The internal Garda inquiry is trying to determine if those other top-priority calls were cancelled without a proper policing response being provided, as was the case for many of the domestic violence cases.

It has also emerged that, when some 999 calls were taken, the wrong names, phone numbers and addresses were recorded by those taking the calls, meaning gardaí could not find addresses where it was alleged crimes were under way.

Policing Authority member Elaine Byrne asked Garda Commissioner Drew Harris if some 999 calls were cancelled “because of who made them” – such as Travellers, foreign nationals or people from specific socio-economic backgrounds. Mr Harris said the people who made the calls were being contacted and that would result in more information, and possible patterns, emerging.
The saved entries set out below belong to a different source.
(* ===== verification/Coordinator.v ===== *)
(** kx-coordinator's core: the one thread that writes the journal and keeps the
    projection folded through it (state.rs), the admission of reported commits
    (commit.rs), cascading repudiation (repudiation.rs) and the children of a
    committed shaper (materialize.rs). A reply channel is a number; the clock,
    the nonce source and the role registry are arguments. *)
From S2P Require Import Prelude Effects Utf8 CriticTypes Mote Entry Journal Warrant Content DemoCodec ProjState ProjIndex ProjFold ProjHistory ProjQuery Materializer Scheduler Refusal Checkpoint Recovery ExactlyOnce Wire Workers.
Import JournalEntry.

(** ** Errors *)
(** A journal or projection fault whose rendering is relayed. *)
Inductive Fault := FaultJournal (e : JournalError) | FaultProjection (e : ProjectionError).
Module CoordinatorError.
Inductive CoordinatorError :=
| BadHashLength (field : bytes) (len : nat)
| IdentityMismatch (m : MoteId)
| Convert (e : ConvertError)
| UnknownWorker (worker : WorkerId)
| UnknownMote (m : MoteId)
| NotLeased (mote : MoteId) (worker : WorkerId)
| RunAlreadyStarted
| RunNotRegistered
| SubmissionRefused (e : SubmissionRefusal)
| ReactSeedRefused (why : bytes)
| ResultRefAbsent (m : MoteId)
| TooManyParents (got max : nat)
| DataEdgeNonCascade
| Scheduler (e : SchedulerError)
| Journal (e : JournalError)
| Projection (e : ProjectionError)
| CoreUnavailable
| CommitFailed (e : Fault).
End CoordinatorError.
Abbreviation CoordinatorError := CoordinatorError.CoordinatorError.
Module RepudiationError.
Inductive RepudiationError :=
| TargetNotCommitted (m : MoteId)
| CascadeTooLarge (size ceiling : nat)
| Append (e : Fault)
| CoreUnavailable.
End RepudiationError.
Abbreviation RepudiationError := RepudiationError.RepudiationError.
Speaking at a public meeting of the Policing Authority on Thursday, Mr Harris apologised to domestic violence victims whose calls were cancelled.

“They are among the most vulnerable people in society and… some victims did not always receive the professional service we aim to deliver and victims are entitled to expect,” he said.

He was “dismayed” when he learned of the call cancellations, especially as the Garda organisation was reforming at present and a major effort had been made to reach out to domestic violence victims during the pandemic.

Stress, distress and fear

Policing Authority chairman Bob Collins said the cancellation of emergency calls was of very serious concern. He said “nobody rings 999 casually” and many callers were in “stress, distress and fear”. It took great “courage” for domestic violence victims to make a call, only for some Garda members to “make decisions” to cancel the calls.

Mr Collins also believed the matter should not be dealt with exclusively by the internal Garda investigation, saying an “independent review” was required.

Last autumn during a Garda audit it emerged some emergency calls to 999 had been classified as “cancelled”. An internal investigation was begun and focused initially on the domestic violence calls. Some 3,120 domestic violence calls were found to have been cancelled between the start of 2019 and last October.

Of those, 35 per cent had been cancelled legitimately, usually when multiple calls were received about the same incident. In another 20 per cent of cases, gardaí went to the home of the caller to make checks but the call was then marked as “cancelled”. That meant no official records, which often flag people as being at risk of domestic violence, were ever created of the incidents.

In the remaining 45 per cent of cancelled domestic violence calls, further information was being gathered, though in some cases no police response was provided.

In total, some 1.4 million 999 calls were made to the Garda between the start of 2019 and last October. Of those, 163,778 were “priority one” calls and 22,595 were cancelled, including the 3,120 domestic violence calls. All of the calls were now being checked to establish if other callers, aside from the domestic violence victims, had their calls cancelled inappropriately.